Wednesday, April 30, 2008

A week in the life of mortgage "reform"

Here's a mortgage crisis chronology for this week, as reported by the New York Times and Washington Post. Can you guess what these articles have in common?

On Sunday, Michelle Singletary's The Color of Money column discussed Treasury Secretary's Henry Paulson's recommendation to create a Mortgage Origination Commission that would promulgate standards for mortgage loan officers and would rate and report state efforts to license and regulate mortgage brokers. In her view, a new Commission isn't needed. Instead, she argues that what we need to do is send some of these people to jail. Rather than have a commission talk about their fraudulent acts, she suggests that we need to criminally prosecute loan officers who have engaged in fraudulent lending activities.

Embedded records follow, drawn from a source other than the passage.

(* ===== verification/BackingIo.v ===== *)
(** Accounted backing I/O: [src/rust/src/accounted_io.rs], the block helpers of
    [src/rust/src/lib.rs] and of [src/rust/src/format_v3/storage.rs], and the
    I/O counters of [src/rust/src/format_v3/metrics.rs]. *)

From S2P Require Import Prelude Bytes Geometry Accounting Uring Device.

Record MappingIo := {
  i_page_reads : Z;
  i_demand_page_read_ops : Z;
  i_prefetch_rejected : Z;
  i_page_writes : Z;
  i_index_bytes_written : Z;
  i_tail_blocks_read : Z;
}.

Definition zero_mapping_io : MappingIo :=
  {| i_page_reads := 0; i_demand_page_read_ops := 0; i_prefetch_rejected := 0;
     i_page_writes := 0; i_index_bytes_written := 0; i_tail_blocks_read := 0 |}.

(** The ring with the file, the optional ledger of the writer, and the counters. *)
Record BackingIo (D : Type) := {
  dev : D;
  accounting : option Ledger;
  mapping_io : MappingIo;
}.
Arguments dev {D}.
Arguments accounting {D}.
Arguments mapping_io {D}.
Arguments Build_BackingIo {D}.

Definition CHECKPOINT_BATCH_BLOCKS : Z := 32.

Module Io.
Section io.
Context {D : Type} `{!Device D}.

Definition with_dev (x : D) (io : BackingIo D) : BackingIo D :=
  {| dev := x; accounting := accounting io; mapping_io := mapping_io io |}.
Definition with_accounting (x : option Ledger) (io : BackingIo D) : BackingIo D :=
  {| dev := dev io; accounting := x; mapping_io := mapping_io io |}.

(** [BackingIo::new], with a ring that was created. *)
Definition new (d : D) (accounting : option Ledger) : BackingIo D :=
  {| dev := d; accounting := accounting; mapping_io := zero_mapping_io |}.

(** The additions to the counters. *)
Definition tally (page_reads read_ops rejected page_writes index_bytes tail_blocks : Z) :
    M (BackingIo D) unit :=
  mmodify (fun io => {| dev := dev io; accounting := accounting io;
    mapping_io := {|
      i_page_reads := i_page_reads (mapping_io io) + page_reads;
      i_demand_page_read_ops := i_demand_page_read_ops (mapping_io io) + read_ops;
      i_prefetch_rejected := i_prefetch_rejected (mapping_io io) + rejected;
      i_page_writes := i_page_writes (mapping_io io) + page_writes;
      i_index_bytes_written := i_index_bytes_written (mapping_io io) + index_bytes;
      i_tail_blocks_read := i_tail_blocks_read (mapping_io io) + tail_blocks |} |}).

Definition positive_bytes (expected_result : Z) : res Z :=
  fail_if (expected_result <=? 0) (InvalidInput "I/O expected result must be positive") ;;?
  Ok expected_result.

Definition classify_operation (entry : Sqe) (expected_result : Z) : res Operation :=
  match entry with
  | SqeRead _ _ => bytes <-? positive_bytes expected_result ;; Ok (OpRead bytes)
  | SqeWrite _ _ | SqeWritev _ _ => bytes <-? positive_bytes expected_result ;; Ok (OpWrite bytes)
  | SqeFsync =>
      fail_if (negb (expected_result =? 0)) (InvalidInput "fsync expected result must be zero") ;;?
      Ok OpFlush
  | SqeOther _ => Err (InvalidInput "unsupported accounted io_uring opcode")
  end.

(** [Writer::begin] and [PendingOperation::finish] on the ledger. *)
Definition begin (operation : Operation) : M Ledger PendingOperation := fun l =>
  let '(r, stores) := Ledger.begin operation l in (r, Ledger.after stores l).
Definition finish (success : bool) (p : PendingOperation) : M Ledger unit := fun l =>
  let '(r, stores) := Ledger.finish success p l in (r, Ledger.after stores l).

Definition reject_unclassified (error : io_error) : M Ledger unit :=
  pending <- begin OpFlush ;;
  finish false pending ;;;
  mlift (Err error).

(** The ledger part of the state, when there is one. *)
Definition on_ledger {A} (l : Ledger) (m : M Ledger A) : M (BackingIo D) A :=
  zoom (fun io => match accounting io with Some l => l | None => l end)
       (fun l => with_accounting (Some l)) m.
Definition on_dev {A} (m : M D A) : M (BackingIo D) A := zoom dev with_dev m.

(** [submit_exact]; the value is the bytes that a read stored. *)
Definition submit_exact (entry : Sqe) (user_data expected_result : Z) : M (BackingIo D) (list Z) :=
  io <- mget ;;
  match accounting io with
  | None => on_dev (submit entry user_data expected_result)
  | Some l =>
      match classify_operation entry expected_result with
      | Ok operation =>
          pending <- on_ledger l (begin operation) ;;
          io_result <- mtry (on_dev (submit entry user_data expected_result)) ;;
          accounting_result <- mtry (on_ledger l (finish (is_ok io_result) pending)) ;;
          match io_result with
          | Ok bytes =>
              match (accounting_result : res unit) with
              | Ok _ => mret bytes
              | Err e => mlift (Err e)
              | Panic => mlift Panic
              end
          | r => mlift r
          end
      | Err error => on_ledger l (reject_unclassified error) ;;; mret []
      | Panic => mlift Panic
      end
  end.

(** [read_block_exact]. *)
Definition read_block_exact (physical_block : Z) : M (BackingIo D) (list Z) :=
  submit_exact (SqeRead (physical_block * BLOCK_SIZE) BLOCK_SIZE) physical_block BLOCK_SIZE.

(** [storage::write_blocks]. *)
Definition write_blocks (physical_block : Z) (blocks : list (list Z)) : M (BackingIo D) unit :=
  mlift (assert_ ((0 <? lenZ blocks) && (lenZ blocks <=? CHECKPOINT_BATCH_BLOCKS))) ;;;
  mlift (assert_ (physical_block + lenZ blocks <=? MAX_BACKING_BLOCKS)) ;;;
  submit_exact (SqeWrite (physical_block * BLOCK_SIZE) (concat blocks)) physical_block
    (lenZ blocks * BLOCK_SIZE) ;;;
  mret tt.

(** [storage::sync]. *)
Definition sync : M (BackingIo D) unit := submit_exact SqeFsync 0 0 ;;; mret tt.

(** [clear_stale_tail]: zeroes as many blocks as a record may have, from
    [append_block] on, and makes them durable. *)
Definition clear_stale_tail (append_block backing_blocks : Z) : M (BackingIo D) unit :=
  let clear_blocks := Z.min MAXIMUM_RECORD_BLOCKS (saturating_sub backing_blocks append_block) in
  mfor (seqZ 0 clear_blocks) (fun block_index =>
    submit_exact (SqeWrite ((append_block + block_index) * BLOCK_SIZE) zero_block)
      (append_block + block_index) BLOCK_SIZE ;;;
    mret tt) ;;;
  submit_exact SqeFsync append_block 0 ;;;
  mret tt.

(** ** What the accounting adds *)

Lemma zoom_run {S T A} (get : S -> T) (set : T -> S -> S) (m : M T A) s r t :
  m (get s) = (r, t) -> zoom get set m s = (r, set t s).
Proof. unfold zoom. by intros ->. Qed.

(** No ledger appears where there was none. *)
Definition unbooked (io io' : BackingIo D) : Prop := accounting io = None -> accounting io' = None.

Lemma unbooked_some io io' : is_Some (accounting io) -> unbooked io io'.
Proof. by intros [l E] E'; rewrite E in E'. Qed.
(* ===== verification/Tail.v ===== *)
(** Replay of the log tail: [src/rust/src/format_v3/tail.rs]. *)

From S2P Require Import Prelude Bytes Geometry Format DataRecord Entries MappingPage.
From S2P Require Import Checkpoint Accounting Uring Device BackingIo.

(** [LogPosition] of checkpoint_publish.rs. *)
Record LogPosition := { p_lsn : Z; p_at : Z (* boundary *) }.

#[global] Instance log_position_eq_dec : EqDecision LogPosition.
Proof. solve_decision. Defined.

Inductive LogRecord :=
  | LogData (record : DataRecord)
  | LogMapping (header : RecordHeader).

Module Tail.

(** [LogRecord::header] and [LogRecord::position]. *)
Definition header (r : LogRecord) : RecordHeader :=
  match r with LogData record => d_header record | LogMapping header => header end.

Definition position (r : LogRecord) : LogPosition :=
  {| p_lsn := h_lsn (header r); p_at := h_boundary (header r) |}.

Definition current_metadata (bytes : list Z) (volume_id : Z) : bool :=
  bool_decide (slice 0 4 bytes = RECORD_MAGIC) && (read_u64 bytes 8 =? volume_id).

Definition unsupported (bytes : list Z) : bool :=
  negb (getb bytes 4 =? VERSION) || is_err (kind_of_byte (getb bytes 5)).

Section tail.
Context `{Xxh3} {D : Type} `{!Device D}.

(** The guard on the replay cursor. *)
Definition outside_tail (k : CheckpointDescriptor) (g : Geometry) (p : LogPosition) : bool :=
  (p_lsn p <? c_checkpoint_lsn k)
  || (p_at p <? c_last_record_boundary k)
  || (g_backing_blocks g <=? p_at p)
  || (p_at p - c_last_record_boundary k <? p_lsn p - c_checkpoint_lsn k)
  || negb (Bool.eqb (p_lsn p =? c_checkpoint_lsn k) (p_at p =? c_last_record_boundary k)).

(** The block right behind the position, read as a mapping snapshot. *)
Definition mapping_at (bytes : list Z) (k : CheckpointDescriptor) (g : Geometry) (p : LogPosition)
    (first : Z) : res (option RecordHeader) :=
  if current_metadata bytes (c_volume_id k) then
    match PageRecord.decode_framing bytes g (c_volume_id k) with
    | Ok header =>
        if follows header (p_lsn p) (p_at p) && (h_boundary header =? first)
        then Ok (Some header) else Ok None
    | Err _ => Ok None
    | Panic => Panic
    end
  else Ok None.

(** A block at [boundary] that could be the footer of the next data record. *)
Definition data_at (bytes : list Z) (k : CheckpointDescriptor) (g : Geometry) (p : LogPosition)
    (boundary : Z) : res (option DataRecord) :=
  if negb (current_metadata bytes (c_volume_id k))
     || negb (bool_decide (Some (read_u64 bytes 16) = checked_add 64 (p_lsn p) 1))
     || negb (read_u32 bytes 24 =? p_at p)
     || negb (read_u32 bytes 28 =? boundary)
  then Ok None
  else
    fail_if (unsupported bytes)
      (InvalidData "unsupported record version or kind in replay tail") ;;?
    match DataRecord.decode bytes g (c_volume_id k) with
    | Ok record => Ok (Some record)
    | Err _ => Ok None
    | Panic => Panic
    end.

(** [for boundary in first + 1..=limit]. *)
Fixpoint search_footer (boundaries : list Z) (k : CheckpointDescriptor) (g : Geometry)
    (p : LogPosition) : M (BackingIo D) (option DataRecord) :=
  match boundaries with
  | [] => mret None
  | boundary :: boundaries =>
      bytes <- Io.read_block_exact boundary ;;
      Io.tally 0 0 0 0 0 1 ;;;
      found <- mlift (data_at bytes k g p boundary) ;;
      match found with
      | Some record => mret (Some record)
      | None => search_footer boundaries k g p
      end
  end.

Definition read_next (k : CheckpointDescriptor) (p : LogPosition) :
    M (BackingIo D) (option LogRecord) :=
  g <- mlift (Descriptor.geometry k) ;;
  mlift (fail_if (outside_tail k g p) (InvalidData "replay cursor is outside the checkpoint tail")) ;;;
  let first := p_at p + 1 in
  if first =? g_backing_blocks g then mret None
  else
    bytes <- Io.read_block_exact first ;;
    Io.tally 0 0 0 0 0 1 ;;;
    mapping <- mlift (mapping_at bytes k g p first) ;;
    match mapping with
    | Some header => mret (Some (LogMapping header))
    | None =>
        let suspect_mapping :=
          current_metadata bytes (c_volume_id k)
          && ((getb bytes 5 =? kind_byte MappingPage) || unsupported bytes) in
        let limit := Z.min (p_at p + MAXIMUM_RECORD_BLOCKS) (g_backing_blocks g - 1) in
        found <- search_footer (seqZ (first + 1) (limit - first)) k g p ;;
        match found with
        | Some record => mret (Some (LogData record))
        | None =>
            mlift (fail_if suspect_mapping (InvalidData "invalid mapping framing in replay tail")) ;;;
            mret None
        end
    end.

End tail.
End Tail.
(* ===== verification/CheckpointLoad.v ===== *)
(** Selection of the active checkpoint: [src/rust/src/format_v3/checkpoint_load.rs]. *)

From S2P Require Import Prelude Bytes Geometry Format Entries MappingPage Checkpoint Index.
From S2P Require Import Accounting Uring Device BackingIo Clock Sizing MappingCache PageRead.

Module Load.
Section load.
Context `{Xxh3} {D : Type} `{!Device D}.

(** The loop over the index blocks: decodes each and collects what was hashed. *)
Fixpoint read_index (blocks : list Z) (g : Geometry) (k : Checkpoint) (hashed : list Z) :
    M (BackingIo D) (Checkpoint * list Z) :=
  match blocks with
  | [] => mret (k, hashed)
  | block :: blocks =>
      bytes <- Io.read_block_exact (body_start (c_slot (k_descriptor k)) g + block) ;;
      k <- mlift (Index.decode_block k block bytes) ;;
      read_index blocks g k (hashed ++ bytes)
  end.

Definition mapped_entries (e : MappingEntries) : Z :=
  lenZ (filter (fun address => address <> 0) (physical_addr e)).

(** The loop over the pages: every snapshot must decode; counts the mapped blocks. *)
Fixpoint verify_pages (pages : list (Z * Z)) (g : Geometry) (k : Checkpoint) (live_blocks : Z) :
    M (BackingIo D) Z :=
  match pages with
  | [] => mret live_blocks
  | (page_id, boundary) :: pages =>
      if boundary =? 0 then verify_pages pages g k live_blocks
      else
        bytes <- Io.read_block_exact boundary ;;
        Io.tally 1 0 0 0 0 0 ;;;
        page <- mlift (PageRecord.decode bytes (PageRead.expectation k g page_id boundary)) ;;
        verify_pages pages g k (live_blocks + mapped_entries (p_entries page))
  end.

Definition load_candidate (descriptor : CheckpointDescriptor) : M (BackingIo D) (Checkpoint * Z) :=
  g <- mlift (Descriptor.geometry descriptor) ;;
  empty <- mlift (Index.empty g (c_volume_id descriptor)) ;;
  let k := {| k_descriptor := descriptor; k_pages := k_pages empty |} in
  loaded <- read_index (seqZ 0 (g_index_blocks g)) g k [] ;;
  let '(k, hashed) := loaded in
  mlift (fail_if (negb (xxh3 0 hashed =? c_index_checksum descriptor))
           (InvalidData "checkpoint index checksum mismatch")) ;;;
  live_blocks <- verify_pages (zip (seqZ 0 (lenZ (k_pages k))) (k_pages k)) g k 0 ;;
  mret (k, live_blocks).

(** A candidate: [InvalidData] means that there is none. *)
Definition read_descriptor (slot : CheckpointSlot) (backing_blocks : Z) :
    M (BackingIo D) (option CheckpointDescriptor) :=
  bytes <- Io.read_block_exact (slot_number slot) ;;
  match Descriptor.decode bytes slot backing_blocks with
  | Ok descriptor => mret (Some descriptor)
  | Err error => if is_invalid_data error then mret None else mlift (Err error)
  | Panic => mlift Panic
  end.

(** The candidates, newest first. *)
Definition order (green blue : option CheckpointDescriptor) : res (list CheckpointDescriptor) :=
  match green, blue with
  | Some g, Some b =>
      Descriptor.validate_pair g b ;;?
      Ok (if c_generation g <? c_generation b then [b; g] else [g; b])
  | _, _ => Ok (option_list green ++ option_list blue)
  end.

Fixpoint try_candidates (candidates : list CheckpointDescriptor) : M (BackingIo D) (Checkpoint * Z) :=
  match candidates with
  | [] => mlift (Err (InvalidData "no valid version-3 checkpoint"))
  | descriptor :: candidates =>
      loaded <- mtry (load_candidate descriptor) ;;
      match loaded with
      | Ok checkpoint => mret checkpoint
      | Err error => if is_invalid_data error then try_candidates candidates else mlift (Err error)
      | Panic => mlift Panic
      end
  end.

Definition load (backing_blocks : Z) : M (BackingIo D) (Checkpoint * Z) :=
  mlift (fail_if (negb ((2 <=? backing_blocks) && (backing_blocks <=? MAX_BACKING_BLOCKS)))
           (InvalidData "invalid checkpoint backing size")) ;;;
  green <- read_descriptor Green backing_blocks ;;
  blue <- read_descriptor Blue backing_blocks ;;
  candidates <- mlift (order green blue) ;;
  try_candidates candidates.

End load.
End Load.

On Monday, the New York Times reported that the mortgage industry has stepped up its attack on proposed Federal Reserve regulations that are designed to regulate certain mortgage lending practices. These regulations would require lenders to disclose all fees (including broker's yield spread premiums), would require lenders to show that customers can actually afford the mortgage, would ban certain types of advertising, and would regulate other practices viewed as abusive. The mortgage community argues (of course) that tighter regulations will increase the cost of credit and ultimately will harm creditworthy borrowers. The Times reports that the industry's aggressive attack on the regulations and their flood of comments have been successful in convincing the Fed to narrow the proposed regulations.

Yesterday (Tuesday). An editorial in the Times criticized the government for waiting too long to respond to the foreclosure crisis and sharply criticizes the pro-mortgage industry aspects of the bill the House recently passed. It specifically notes that the bill relies too heavily on the voluntary participation of lenders, and stresses that lenders can choose whether to reduce the mortgage loan balances or whether to continue with a pending foreclosure. The editorial urges Congress, especially the Democratic leadership, to push forward with legislation that would let borrowers modify their mortgages in bankruptcy.

Today. An article in the Times reports that fewer than 1,800 homeowners have been helped by the Federal Housing Administration program that was designed to provide relief to homeowners who have fallen behind on their mortgage payments. Though FHA officials contend that more than 150,000 people have benefited from the program, the program has largely helped homeowners who are current on their mortgage payments (and who anticipated that they might have problems in the future), not the folks who were in default and at risk of losing their homes in foreclosure. Surprisingly, housing officials seemed surprised by the number of homeowners who sought to benefit from the program. It's surprising that they were surprised by the homeowner interest in the program, since over a million people have fallen behind on their mortgage payments.

Why so few homeowners are benefiting from the FHA program is anyone's guess. Perhaps it's the design of the program, which provides relief only to borrowers who have made 10 timely payments in the 12 months before they went into default. Maybe it's because the program hasn't been well publicized. Or, perhaps officials at the Department of Housing and Urban Development, which oversees the FHA, have been a tad distracted of late by the scandals involving the former-HUD chief (who resigned recently but is still being investigated for questionable business practices). One thing we don't have to guess is that this program is going to do little to help most struggling homeowners this year, unless the program is radically revamped.

So what do these news reports have in common? First, the mortgage industry seems unwilling to voluntarily reform itself. Second, any attempt to regulate the industry will be met with the claim that doing so will do no good and will only exacerbate the credit crisis. Third, no one in the government seems to want to take truly bold steps to do anything meaningful anytime soon, and everyone seems happy to engage in long discussions (in committees or on commissions) about the housing crisis. Fourth, the Fed and members of Congress appear unwilling to alienate the powerful financial services industry.

Of course, the week's not over yet. Things can only go up.